Multi-LED patterns (set/reset several pins at once)
Build each word as a combination of sets and resets:
// Example on port B: set PB0, PB3; reset PB1
uint32_t word = (1u<<0) | (1u<<3) | (1u<<(1+16));
DMA writes that word → all three actions happen atomically.
Using LL (register-level) instead of HAL (outline)
- Configure GPIOx as output; enable clocks.
- Configure TIMx PSC/ARR; set TIMx->DIER |= TIM_DIER_UDE (Update DMA enable).
- Configure DMA stream:
- SxPAR = (uint32_t)&GPIOx->BSRR;
- SxM0AR = (uint32_t)pattern;
- SxNDTR = pattern_len;
- SxCR: DIR=Mem2Periph, MSIZE=PSIZE=32-bit, MINC=1, PINC=0, CIRC=1, CHSEL=
- Enable DMA stream; TIMx->CR1 |= TIM_CR1_CEN;
Tips, pitfalls & variants
- Use 32-bit transfers (word). BSRR is 32-bit; byte/halfword writes won’t do what you expect.
- Don’t write ODR via DMA for toggling—ODR is not atomic (read-modify-write hazards). BSRR is designed for this.
- Active-low LEDs? Swap ON/OFF words (RESET = LED ON).
- Glitch-free updates: need to change the pattern while running? Use double buffer (HAL_DMAEx_MultiBufferStart) so you can edit the inactive buffer.

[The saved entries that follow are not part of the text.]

Lemma scanFrom_slugifyLowered (s : jsstring) :
  lowered s = true ->
  scanFrom false false (slugifyLowered s) = scanFrom false false s.
Proof.
  intros Hl. unfold slugifyLowered, stripHyphens, collapse, trim.
  rewrite scanFrom_ends.
  2:{ intros c Hc. unfold is_sep. rewrite Hc. apply orb_true_r. }
  rewrite (scanFrom_collapseFrom _ false false false).
  rewrite scanFrom_removeSpecial.
  2:{ unfold lowered. now apply forallb_dropWhileEnd, forallb_dropWhile. }
  apply scanFrom_ends.
  intros c Hc. unfold is_sep. now rewrite Hc.
Qed.

(** On a text that has the shape of a slug the scan writes the text. *)
Lemma scanFrom_slug (z : jsstring) :
  forallb is_slug_char z = true ->
  single_hyphens z = true ->
  is_hyphen (last z 0) = false ->
  scanFrom true false z = z
  /\ (is_hyphen (hd 0 z) = false ->
      scanFrom false false z = z
      /\ (z <> [] -> scanFrom true true z = hyphen :: z)).
Proof.
  induction z as [|c r IH]; intros Hc Hs Hl.
  - repeat split. congruence.
  - cbn [forallb] in Hc. apply andb_prop in Hc. destruct Hc as [Hc Hr].
    rewrite single_hyphens_cons in Hs. apply andb_prop in Hs.
    destruct Hs as [Hcd Hs].
    assert (Hl' : is_hyphen (last r 0) = false).
    { destruct r as [|d r']; [reflexivity | exact Hl]. }
    destruct (IH Hr Hs Hl') as (Ha & Hb).
    cbn [scanFrom andb hd].
    destruct (is_alnum c) eqn:Ea.
    + rewrite Ha. repeat split.
    + assert (Hh : is_hyphen c = true).
      { unfold is_slug_char, is_alnum in *.
        destruct (is_lower c), (is_digit c); try discriminate. exact Hc. }
      assert (Hsep : is_sep c = true).
      { unfold is_sep. rewrite Hh. apply orb_true_r. }
      rewrite Hsep. split.
      * rewrite Hh in Hcd. cbn [andb negb] in Hcd.
        apply negb_true_iff in Hcd.
        assert (Hne : r <> []).
        { intros ->. cbn [last] in Hl. congruence. }
        rewrite (proj2 (Hb Hcd) Hne).
        f_equal. symmetry. now apply N.eqb_eq.
      * intros Hx. congruence.
Qed.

- Custom pacing: on DMAMUX devices (STM32G4/H7/U5), you can use a Request Generator to pace DMA from a timer, EXTI, or even software events.
- One-shot events: set NDTR=1 and enable DMA request from your chosen peripheral (e.g., ADC EOC) to “blink on event” by pushing a single BSRR word.
Quick checklist
- GPIO pin configured as output.
- Peripheral address = &GPIOx->BSRR, word aligned.
- DMA Mem→Periph, word size, MINC=ON, PINC=OFF.
- A valid DMA request source selected (TIMx_UP is common).
- Circular mode for repeating patterns; Normal for one-shot.